In response to CNS injury, there is an upregulation of astrocyte cytoskeletal protein GFAP (glial fibrillary acidic protein); which is induces astrocytic gliosis
As a result of this, astrocytes:
- Hypertrophy
- Proliferate
- Interdigitate their processes to form more of a barrier
- Secrete cytokine and growth factors
- Secrete ECM that is highly inhibitive of axonal regrowth
- Upregulate expression of developmental guidance molecules.
All of these factors contribute to the formation of the glial scar. The glial scar forms a barrier betwwen the injury site and undamaged tissue (protective) but also prevents the regeneration of axons through this area of injury.
Need to manipulate a balance between protection and regeneration of injured CNS tissue
What prevents axonal regeneration in the CNS?
What can be done to resolve this?
- Lack of Trophic Support
- Encourage axons to grow by providing growth promoting factors
- Neurotrophins
2. _Axon regrowth inhibited by the injury environment _
- Inhibit growth blocking factors
- Astrocytic gliosis & glial scar
- Myelin inhibitors
-
Developmental guidance molecules
*
Discuss the impact of myelin inhibitors in preventing axonal regrowth
Myelin inhibitors located on the myelin debris of oligodendricytes are inhibitory molecules in the injury environment that bind to regrowing axons/dendrites and repress their growth cones.
Myelin proteins are inhibitive of regrowth under normal physiology in order to prevent abberant sprouting of neurons.
Myelin proteins include: Nogo, MAG (myelin associated glycoprotein) and OMgp (oligodendrocyte/myelin glycoprotein).
These proteins all bind to Nogo receptors and activate the Rho signalling pathway which neuronal growth cone formation. Thus stunts regrowth
Discuss the impact of axon guidance molecules in the inhibition of axonal regrowth of CNS injury
Axon guidance molecules promote, repel or guide axon growth - typically during developmental stages of human life.
Many of these axon guidance molecules are upregulated or re-expressed following CNS injury (particularly via astrocyte production); the majority of which are repellant and inhibitive of axonal regrowth.
Ephrins/Eph are a particular type of axon guidance molecule that is up-regulated by reactive astrocytes in the injury environment. EphA4 and ephrinA5 are significant axonal repellants.
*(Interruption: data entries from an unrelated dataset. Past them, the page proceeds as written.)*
(* ===== verification/KernelInv.v ===== *)
(** * KernelInv

    The type invariant of the kernel's tables, and the discipline of Discipline for
    every function of the kernel: it keeps the invariant, and on every path,
    errors included, it returns with the spin locks and the interrupt state it was
    called with; it sleeps only with the lock of its process. *)
From stdpp Require Import base tactics list numbers gmap strings.
From S2P Require Import Prelude Machine Spinlock Printf Bytes Block Queue Kalloc Vm Kernel Proc ProcFacts.
From S2P Require Import Discipline Balance Sleeplock Virtio Bio Log Fs Console Pipe File Fork Exec.
From S2P Require Import Sysfile Trap.

(** ** The invariant *)

Record proc_wf (x : proc) : Prop := {
  pw_ofile : length (p_ofile x) = NOFILE;
  pw_name : length (p_name x) = 16%nat;
  pw_q : length (p_q x) = NMLFQ;
  pw_dynamic : 0 <= p_dynamic_priority x <= 100;
  pw_static : 0 <= p_static_priority x <= 100;
  pw_level : 0 <= p_level x < Z.of_nat NMLFQ;
}.

Record disk_wf (d : disk_t) : Prop := {
  dw_desc : length (d_desc d) = NUM;
  dw_avail : length (d_avail_ring d) = NUM;
  dw_used : length (d_used_ring d) = NUM;
  dw_free : length (d_free d) = NUM;
  dw_info_b : length (d_info_b d) = NUM;
  dw_info_status : length (d_info_status d) = NUM;
  dw_ops : length (d_ops d) = NUM;
}.

Definition inode_wf (x : inode) : Prop := length (i_addrs x) = 13%nat.
Definition pipe_wf (x : pipe) : Prop := length (pi_data x) = Z.to_nat PIPESIZE.
Definition log_wf (l : log_t) : Prop := length (lh_block l) = Z.to_nat LOGSIZE.
Definition cons_wf (c : cons_t) : Prop := length (c_buf c) = Z.to_nat INPUT_BUF.
Definition uart_wf (u : uart_t) : Prop := length (u_tx_buf u) = Z.to_nat UART_TX_BUF_SIZE.

Record kwf (s : kernel) : Prop := {
  kw_proc : length (k_proc s) = NPROC;
  kw_procs : Forall proc_wf (k_proc s);
  kw_mlfq : length (k_mlfq s) = NMLFQ;
  kw_buf : length (bc_buf (k_bcache s)) = NBUF;
  kw_inode : length (k_inode s) = NINODE;
  kw_inodes : Forall inode_wf (k_inode s);
  kw_file : length (k_file s) = NFILE;
  kw_pipe : map_Forall (fun _ => pipe_wf) (k_pipe s);
  kw_log : log_wf (k_log s);
  kw_cons : cons_wf (k_cons s);
  kw_uart : uart_wf (k_uart s);
  kw_disk : disk_wf (k_disk s);
}.

(** ** Specifications of kernel code

    The states of the processes, and what the specifications below must allow. *)

Definition k_states (s : kernel) : list procstate := p_state <$> k_proc s.

(** Code that neither sleeps nor allocates processes: it may change everything that
    keeps the invariant and the states, and it may wake a process. *)
Record kbase := KBase {
  kb_spec :> spec kernel;
  kb_inv : forall s, sp_inv kb_spec s <-> kwf s;
  kb_same : forall q s s', k_states s' = k_states s -> sp_run kb_spec q s s';
  kb_wake : forall q p s, k_states s !! p = Some SLEEPING ->
    sp_run kb_spec q s (upd_proc p (set_p_state RUNNABLE) s);
}.

(** The state of a process that gives up the CPU. *)
Definition gone (st : option procstate) : Prop :=
  st = Some RUNNABLE \/ st = Some SLEEPING \/ st = Some ZOMBIE.

(** Code that may also sleep: the process changes its own state and switches. *)
Record ksleep := KSleep {
  ks_base :> kbase;
  ks_leave : forall p s s', (forall q, q <> p -> k_states s' !! q = k_states s !! q) ->
    gone (k_states s' !! p) -> sp_leave ks_base p s s';
}.

(** The slot of a process that does not exist, does not run yet or has ended. *)
Definition vacant (st : procstate) : Prop := st = UNUSED \/ st = USED \/ st = ZOMBIE.

(** A process that slept may have been woken, and that is all. *)
Definition st_woken (x y : procstate) : Prop := x = y \/ x = SLEEPING /\ y = RUNNABLE.

(** The states evolve by [R], one process at a time. *)
Definition evo (R : procstate -> procstate -> Prop) (s s' : kernel) : Prop :=
  forall p, option_Forall2 R (k_states s !! p) (k_states s' !! p).

(** Code that may also create and release processes. *)
Record kproc := KProc {
  kp_sleep :> ksleep;
  kp_still : forall q s s', evo st_woken s s' -> sp_run kp_sleep q s s';
  kp_slot : forall q p st st' s, k_states s !! p = Some st -> vacant st -> vacant st' \/ st' = RUNNABLE ->
    sp_run kp_sleep q s (upd_proc p (set_p_state st') s);
}.

(** ** Accesses *)

Lemma Forall_alter_wf {A} (P : A -> Prop) (f : A -> A) i (l : list A) :
  (forall x, P x -> P (f x)) -> Forall P l -> Forall P (alter f i l).
Proof. intros Hf Hl. apply Forall_alter; [done|]. intros x _ Hx. auto. Qed.

Lemma map_Forall_alter_wf (P : pipe -> Prop) (f : pipe -> pipe) (i : Z) (m : gmap Z pipe) :
  (forall x, P x -> P (f x)) -> map_Forall (fun _ => P) m -> map_Forall (fun _ => P) (alter f i m).
Proof.
  intros Hf Hm j x. rewrite lookup_alter_Some. intros [(-> & y & Hy & ->)|(_ & Hj)]; [|by apply (Hm j)].
  apply Hf. by apply (Hm j).
Qed.

Lemma kwf_upd_proc i f s : (forall x, proc_wf x -> proc_wf (f x)) -> kwf s -> kwf (upd_proc i f s).
Proof.
  intros Hf []. constructor; simpl; try done.
  - by rewrite length_alter.
  - by apply Forall_alter_wf.
Qed.

Lemma states_lookup s i : k_states s !! i = p_state <$> k_proc s !! i.
Proof. apply list_lookup_fmap. Qed.

Lemma states_upd i f s :
  (forall x, p_state (f x) = p_state x) -> k_states (upd_proc i f s) = k_states s.
Proof.
  intros Hf. apply list_eq. intros j. rewrite !states_lookup. destruct (decide (j = i)) as [->|Hne].
  - simpl. rewrite list_lookup_alter_eq. destruct (k_proc s !! i) as [x|]; simpl; [|done]. by rewrite Hf.
  - by rewrite upd_proc_lookup_ne.
Qed.

Lemma states_upd_ne i j f s : j <> i -> k_states (upd_proc i f s) !! j = k_states s !! j.
Proof. intros Hne. rewrite !states_lookup. by rewrite upd_proc_lookup_ne. Qed.

Lemma states_upd_eq i st s :
  k_states (upd_proc i (set_p_state st) s) !! i = (fun _ => st) <$> k_states s !! i.
Proof.
  rewrite !states_lookup. simpl. rewrite list_lookup_alter_eq. by destruct (k_proc s !! i).
Qed.

(** *** The specifications *)

Section evo.
Context (R : procstate -> procstate -> Prop) `{!PreOrder R}.

Lemma evo_refl s : evo R s s.
Proof. intros p. destruct (k_states s !! p); by constructor. Qed.

Lemma evo_trans s1 s2 s3 : evo R s1 s2 -> evo R s2 s3 -> evo R s1 s3.
Proof.
  intros H1 H2 p. specialize (H1 p). specialize (H2 p). destruct H1; inversion H2; constructor. by etrans.
Qed.

Lemma evo_same s s' : k_states s' = k_states s -> evo R s s'.
Proof. intros E p. rewrite E. destruct (k_states s !! p); by constructor. Qed.

Lemma evo_upd p st st' s : k_states s !! p = Some st -> R st st' -> evo R s (upd_proc p (set_p_state st') s).
Proof.
  intros E HR q. destruct (decide (q = p)) as [->|Hne].
  - rewrite states_upd_eq, E. by constructor.
  - rewrite states_upd_ne by done. destruct (k_states s !! q); by constructor.
Qed.

(** What a switch may have changed: the others by [R], the process itself is [gone]. *)
Definition evo_leave (p : nat) (s s' : kernel) : Prop :=
  (forall q, q <> p -> option_Forall2 R (k_states s !! q) (k_states s' !! q)) /\ gone (k_states s' !! p).

Lemma evo_run_leave p s1 s2 s3 : evo R s1 s2 -> evo_leave p s2 s3 -> evo_leave p s1 s3.
Proof.
  intros H1 [H2 Hg]. split; [|done]. intros q Hq. specialize (H1 q). specialize (H2 q Hq).
  destruct H1; inversion H2; constructor. by etrans.
Qed.

End evo.

#[export] Instance st_woken_pre : PreOrder st_woken.
Proof. split; [by left|]. unfold st_woken. intros x y z [->|[-> ->]] [->|[E ->]]; auto. Qed.

(** Code that does not switch and leaves the states, wakeups apart. *)
Definition still : kbase.
Proof.
  refine (KBase (Spec kernel kwf (fun _ => evo st_woken) (fun _ _ _ => False) (fun _ _ => True)
    (fun _ => evo_refl st_woken) (fun _ => evo_trans st_woken) (fun _ _ _ _ _ _ H => H)) _ _ _).
  - done.
  - intros q s s'. apply evo_same, _.
  - intros q p s E. eapply evo_upd; [apply _|exact E|]. by right.
Defined.

Section access.
Context (B : kbase).

Lemma bal_kmodify f :
  (forall s, kwf s -> kwf (f s)) -> (forall s, k_proc (f s) = k_proc s) -> bal B (modify f).
Proof.
  intros Hf Hp. apply bal_modify. intros q s Hs. rewrite kb_inv in *. split; [auto|].
  apply kb_same. unfold k_states. by rewrite Hp.
Qed.

Lemma tri_pget {A C} a i (f : proc -> A) (g : A -> K kernel C) (R : C -> lctx -> Prop) :
  (forall x, proc_wf x -> tri B a (g (f x)) R) -> tri B a (bind (pget i f) g) R.
Proof.
  intros Hg Hw h s Hh Hs. unfold bind, pget, gets, bind. simpl.
  destruct (k_proc s !! i) as [x|] eqn:E; [|done]. simpl. apply Hg; auto.
  rewrite kb_inv in Hs. by apply (Forall_lookup_1 _ _ _ _ (kw_procs s Hs) E).
Qed.

(** The state that was read is known until something changes it. *)
Lemma tri_pget_state {A C} a i (f : proc -> A) (g : A -> K kernel C) (R : C -> lctx -> Prop) :
  (forall x, proc_wf x -> tri_pre B (fun s => k_states s !! i = Some (p_state x)) a (g (f x)) R) ->
  tri B a (bind (pget i f) g) R.
Proof.
  intros Hg Hw h s Hh Hs. unfold bind, pget, gets, bind. simpl.
  destruct (k_proc s !! i) as [x|] eqn:E; [|done]. simpl. apply Hg; auto.
  - rewrite kb_inv in Hs. by apply (Forall_lookup_1 _ _ _ _ (kw_procs s Hs) E).
  - by rewrite states_lookup, E.
Qed.

Lemma pre_pset {C} (P P' : kernel -> Prop) a i u (f : unit -> K kernel C) (R : C -> lctx -> Prop) :
  (forall x, proc_wf x -> proc_wf (u x)) ->
  (forall s, P s -> sp_run B (lc_proc a) s (upd_proc i u s) /\ P' (upd_proc i u s)) ->
  tri_pre B P' a (f tt) R -> tri_pre B P a (bind (pset i u) f) R.
Proof.
  intros Hu Hp. apply pre_modify. intros s Hs Hps. rewrite kb_inv in *. destruct (Hp s Hps). split_and!; [|done..].
  by apply (kwf_upd_proc i u s).
Qed.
These axon guidance molecules converge on the Rho kinase pathway to affect growth cone regulation
What is the importance of the Rho Kinase pathway in axonal regrowth in CNS injury?
Rho kinase pathway is an important mechanism of neuronal growth cone regulation.
It lies downstream to a number of growth inhibitor receptors (NOGO, Ephrin, Semaphorin etc.). It is for this reason that it is a promising target of CNS injury therapeutics.
Activation of the Rho pathway by these receptors results in stunted activity of the neuronal growth cone and suppression of regeneration.